Mas o espeto não lhe saia dos miolos de jeito nenhum, tentava e tentava tirar, mas ele continuava lá incomodando. A resposta de Otávio foi exatamente o que ela havia imaginado, e lá estava aquela palavra novamente: IMAGINAR.
Pediu emprestado a mãe um dicionário velho e empoeirado que ficava guardado na gaveta da bagunça naquele armário ainda mais velho e empoeirado que ninguém usava, a mãe lhe emprestou de bom grado imaginando que os livros que comprou no sebo já estavam fazendo efeito na cabecinha da menina. Em meio a dúzias de palavras complicadas — nem sabia que existiam tantas palavras assim — e encontrou lá pelo meio o que procurava.
Descobriu que imaginar era verbo transitivo, embora não soubesse o que “transitivo” era, e que significava conceber algo, fantasiar, criar a partir de sua mente. Seria por isso que Otávio conseguia dizer o que ela pensava? Porque ela pensava ele?
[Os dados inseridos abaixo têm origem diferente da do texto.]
Definition struct_proc_dir_entry : cty :=
  Struct
    [("in_use", typedef_atomic_t); ("refcnt", typedef_refcount_t);
     ("pde_openers", struct_list_head); ("pde_unload_lock", typedef_spinlock_t);
     ("pde_unload_completion", PtrTo "struct completion");
     ("proc_iops", PtrTo "struct inode_operations___2");
     ("proc_fops", PtrTo "struct file_operations___2");
     ("proc_dops", PtrTo "struct dentry_operations"); ("", Union
     [("seq_ops", PtrTo "struct seq_operations"); ("single_show", Ptr)]);
     ("write", typedef_proc_write_t); ("data", Ptr); ("state_size", U32); ("low_ino", U32);
     ("nlink", typedef_nlink_t); ("uid", typedef_kuid_t); ("gid", typedef_kgid_t);
     ("size", typedef_loff_t); ("parent", PtrTo "struct proc_dir_entry");
     ("subdir", struct_rb_root); ("subdir_node", struct_rb_node); ("name", Ptr);
     ("mode", typedef_umode_t); ("namelen", typedef_u8); ("inline_name", Array 0 U8)].

Definition struct_ctl_table : cty :=
  Struct
    [("procname", Ptr); ("data", Ptr); ("maxlen", U32); ("mode", typedef_umode_t);
     ("child", PtrTo "struct ctl_table"); ("proc_handler", Ptr);
     ("poll", PtrTo "struct ctl_table_poll"); ("extra1", Ptr); ("extra2", Ptr)].

Definition struct_ctl_table_root : cty :=
  Struct
    [("default_set", struct_ctl_table_set); ("lookup", Ptr); ("set_ownership", Ptr);
     ("permissions", Ptr)].

Definition struct_ctl_node : cty :=
  Struct
    [("node", struct_rb_node); ("header", PtrTo "struct ctl_table_header")].

Definition struct_uevent_sock : cty :=
  Struct
    [("list", struct_list_head); ("sk", PtrTo "struct sock")].

Definition struct_net_device_stats : cty :=
  Struct
    [("rx_packets", U64); ("tx_packets", U64); ("rx_bytes", U64); ("tx_bytes", U64);
     ("rx_errors", U64); ("tx_errors", U64); ("rx_dropped", U64); ("tx_dropped", U64);
     ("multicast", U64); ("collisions", U64); ("rx_length_errors", U64);
     ("rx_over_errors", U64); ("rx_crc_errors", U64); ("rx_frame_errors", U64);
     ("rx_fifo_errors", U64); ("rx_missed_errors", U64); ("tx_aborted_errors", U64);
     ("tx_carrier_errors", U64); ("tx_fifo_errors", U64); ("tx_heartbeat_errors", U64);
     ("tx_window_errors", U64); ("rx_compressed", U64); ("tx_compressed", U64)].

Definition struct_netdev_hw_addr_list : cty :=
  Struct
    [("list", struct_list_head); ("count", U32)].

Definition struct_netdev_tc_txq : cty :=
  Struct
    [("count", typedef_u16); ("offset", typedef_u16)].

Definition struct_net_device : cty :=
  Struct
    [("name", Array 16 U8); ("name_hlist", struct_hlist_node);
     ("ifalias", PtrTo "struct dev_ifalias"); ("mem_end", U64); ("mem_start", U64);
     ("base_addr", U64); ("irq", U32); ("state", U64); ("dev_list", struct_list_head);
     ("napi_list", struct_list_head); ("unreg_list", struct_list_head);
     ("close_list", struct_list_head); ("ptype_all", struct_list_head);
     ("ptype_specific", struct_list_head); ("adj_list", Struct [("upper", struct_list_head);
     ("lower", struct_list_head)]); ("features", typedef_netdev_features_t);
     ("hw_features", typedef_netdev_features_t);
     ("wanted_features", typedef_netdev_features_t);
     ("vlan_features", typedef_netdev_features_t);
     ("hw_enc_features", typedef_netdev_features_t);
     ("mpls_features", typedef_netdev_features_t);
     ("gso_partial_features", typedef_netdev_features_t); ("ifindex", U32); ("group", U32);
     ("stats", struct_net_device_stats); ("rx_dropped", typedef_atomic_long_t);
     ("tx_dropped", typedef_atomic_long_t); ("rx_nohandler", typedef_atomic_long_t);
     ("carrier_up_count", typedef_atomic_t); ("carrier_down_count", typedef_atomic_t);
     ("wireless_handlers", PtrTo "struct iw_handler_def");
     ("wireless_data", PtrTo "struct iw_public_data");
     ("netdev_ops", PtrTo "struct net_device_ops");
     ("ethtool_ops", PtrTo "struct ethtool_ops"); ("l3mdev_ops", PtrTo "struct l3mdev_ops");
     ("ndisc_ops", PtrTo "struct ndisc_ops"); ("xfrmdev_ops", PtrTo "struct xfrmdev_ops");
     ("header_ops", PtrTo "struct header_ops"); ("flags", U32); ("priv_flags", U32);
     ("gflags", U16); ("padded", U16); ("operstate", U8); ("link_mode", U8); ("if_port", U8);
     ("dma", U8); ("mtu", U32); ("min_mtu", U32); ("max_mtu", U32); ("type", U16);
     ("hard_header_len", U16); ("min_header_len", U8); ("needed_headroom", U16);
     ("needed_tailroom", U16); ("perm_addr", Array 32 U8); ("addr_assign_type", U8);
     ("addr_len", U8); ("upper_level", U8); ("lower_level", U8); ("neigh_priv_len", U16);
     ("dev_id", U16); ("dev_port", U16); ("addr_list_lock", typedef_spinlock_t);
     ("name_assign_type", U8); ("uc_promisc", typedef_bool);
     ("uc", struct_netdev_hw_addr_list); ("mc", struct_netdev_hw_addr_list);
     ("dev_addrs", struct_netdev_hw_addr_list); ("queues_kset", PtrTo "struct kset");
     ("promiscuity", U32); ("allmulti", U32); ("vlan_info", PtrTo "struct vlan_info");
     ("tipc_ptr", PtrTo "struct tipc_bearer"); ("atalk_ptr", Ptr);
     ("ip_ptr", PtrTo "struct in_device"); ("dn_ptr", PtrTo "struct dn_dev");
     ("ip6_ptr", PtrTo "struct inet6_dev"); ("ax25_ptr", Ptr);
     ("ieee80211_ptr", PtrTo "struct wireless_dev");
     ("ieee802154_ptr", PtrTo "struct wpan_dev"); ("mpls_ptr", PtrTo "struct mpls_dev");
     ("dev_addr", Ptr); ("_rx", PtrTo "struct netdev_rx_queue"); ("num_rx_queues", U32);
     ("real_num_rx_queues", U32); ("xdp_prog", PtrTo "struct bpf_prog");
     ("gro_flush_timeout", U64); ("rx_handler", Ptr); ("rx_handler_data", Ptr);
     ("miniq_ingress", PtrTo "struct mini_Qdisc");
     ("ingress_queue", PtrTo "struct netdev_queue");
     ("nf_hooks_ingress", PtrTo "struct nf_hook_entries"); ("broadcast", Array 32 U8);
     ("rx_cpu_rmap", PtrTo "struct cpu_rmap"); ("index_hlist", struct_hlist_node);
     ("", Pad 8 64); ("", Pad 8 64); ("_tx", PtrTo "struct netdev_queue");
     ("num_tx_queues", U32); ("real_num_tx_queues", U32); ("qdisc", PtrTo "struct Qdisc");
     ("qdisc_hash", Array 16 struct_hlist_head); ("tx_queue_len", U32);
     ("tx_global_lock", typedef_spinlock_t); ("watchdog_timeo", U32);
     ("xps_cpus_map", PtrTo "struct xps_dev_maps");
     ("xps_rxqs_map", PtrTo "struct xps_dev_maps");
     ("miniq_egress", PtrTo "struct mini_Qdisc"); ("watchdog_timer", struct_timer_list);
     ("pcpu_refcnt", Ptr); ("todo_list", struct_list_head);
     ("link_watch_list", struct_list_head); ("reg_state", Bits 4 8);
     ("dismantle", typedef_bool); ("rtnl_link_state", Bits 4 16);
     ("needs_free_netdev", typedef_bool); ("priv_destructor", Ptr);
     ("npinfo", PtrTo "struct netpoll_info"); ("nd_net", typedef_possible_net_t);
     ("ml_priv", Ptr); ("ml_priv_type", Enum); ("", Union
     [("lstats", PtrTo "struct pcpu_lstats"); ("tstats", PtrTo "struct pcpu_sw_netstats");
     ("dstats", PtrTo "struct pcpu_dstats")]); ("garp_port", PtrTo "struct garp_port");
     ("mrp_port", PtrTo "struct mrp_port"); ("dev", struct_device);
     ("sysfs_groups", Array 4 (PtrTo "struct attribute_group"));
     ("sysfs_rx_queue_group", PtrTo "struct attribute_group");
     ("rtnl_link_ops", PtrTo "struct rtnl_link_ops"); ("gso_max_size", U32);
     ("gso_max_segs", typedef_u16); ("dcbnl_ops", PtrTo "struct dcbnl_rtnl_ops");
     ("num_tc", typedef_s16); ("tc_to_txq", Array 16 struct_netdev_tc_txq);
     ("prio_tc_map", Array 16 typedef_u8); ("fcoe_ddp_xid", U32);
     ("priomap", PtrTo "struct netprio_map"); ("phydev", PtrTo "struct phy_device");
     ("sfp_bus", PtrTo "struct sfp_bus"); ("qdisc_tx_busylock_key", struct_lock_class_key);
     ("qdisc_running_key", struct_lock_class_key);
     ("qdisc_xmit_lock_key", struct_lock_class_key);
     ("addr_list_lock_key", struct_lock_class_key); ("proto_down", typedef_bool);
     ("wol_enabled", Bits 4 1); ("", Pad 8 64); ("", Pad 8 64); ("", Pad 8 64)].

Definition struct_prot_inuse : cty :=
  Struct
    [("val", Array 64 U32)].

Definition struct_tcp_mib : cty :=
  Struct
    [("mibs", Array 16 U64)].

Definition struct_ipstats_mib : cty :=
  Struct
    [("mibs", Array 39 typedef_u64); ("syncp", struct_u64_stats_sync)].

Definition struct_linux_mib : cty :=
  Struct
    [("mibs", Array 120 U64)].

Definition struct_udp_mib : cty :=
  Struct
    [("mibs", Array 9 U64)].

Definition struct_icmp_mib : cty :=
  Struct
    [("mibs", Array 28 U64)].

Definition struct_icmpmsg_mib : cty :=
  Struct
    [("mibs", Array 512 typedef_atomic_long_t)].

Definition struct_icmpv6_mib : cty :=
  Struct
    [("mibs", Array 6 U64)].

Definition struct_icmpv6msg_mib : cty :=
  Struct
    [("mibs", Array 512 typedef_atomic_long_t)].

Definition struct_linux_xfrm_mib : cty :=
  Struct
    [("mibs", Array 29 U64)].

Definition struct_ipv4_devconf : cty :=
  Struct
    [("sysctl", Ptr); ("data", Array 32 U32); ("state", Array 1 U64)].

Definition struct_ip_ra_chain : cty :=
  Struct
    [("next", PtrTo "struct ip_ra_chain"); ("sk", PtrTo "struct sock"); ("", Union
     [("destructor", Ptr); ("saved_sk", PtrTo "struct sock")]);
     ("rcu", struct_callback_head)].

Definition struct_fib_rules_ops : cty :=
  Struct
    [("family", U32); ("list", struct_list_head); ("rule_size", U32); ("addr_size", U32);
     ("unresolved_rules", U32); ("nr_goto_rules", U32); ("fib_rules_seq", U32);
     ("action", Ptr); ("suppress", Ptr); ("match", Ptr); ("configure", Ptr); ("delete", Ptr);
     ("compare", Ptr); ("fill", Ptr); ("nlmsg_payload", Ptr); ("flush_cache", Ptr);
     ("nlgroup", U32); ("policy", PtrTo "struct nla_policy");
     ("rules_list", struct_list_head); ("owner", PtrTo "struct module");
     ("fro_net", PtrTo "struct net"); ("rcu", struct_callback_head)].

Definition struct_fib_table : cty :=
  Struct
    [("tb_hlist", struct_hlist_node); ("tb_id", typedef_u32); ("tb_num_default", U32);
     ("rcu", struct_callback_head); ("tb_data", Ptr); ("__data", Array 0 U64)].

Definition struct_inet_peer_base : cty :=
  Struct
    [("rb_root", struct_rb_root); ("lock", typedef_seqlock_t); ("total", U32)].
Foram também durante esses três dias, nove horas e dezenove minutos que Otávio se desesperou. Tentou de tudo um pouco para convencê-la de que era tão real quanto o dicionário empoeirado que ela segurava. Finalmente contou sobre seus pais, eles eram super-heróis e passavam o dia todo combatendo o crime e por isso nunca apareciam, mas Júlia já tinha pensado nisso antes. Disse que era órfão e não tinha nem pai nem mãe para apresentar, mas se isso era verdade; perguntou Júlia; como poderia morar em uma casa perto da dela como havia dito a pouco?
      “Moro com meus tios.” Ele novamente deu uma explicação que Júlia podia acreditar e ela aquietou por mais um tempinho.
Mas o espeto não parava de incomodar seus miolos.
Se Otávio fosse imaginário e a imaginação voasse longe, como dizia sua mãe, então ela podia ter imaginado a explicação também, não podia?
Pensando nisso foi ter uma conversa com seu pai que estava sentado no sofá assistindo a novela que dizia apenas aturar por causa da esposa, mas ao mesmo tempo não perdia um capítulo.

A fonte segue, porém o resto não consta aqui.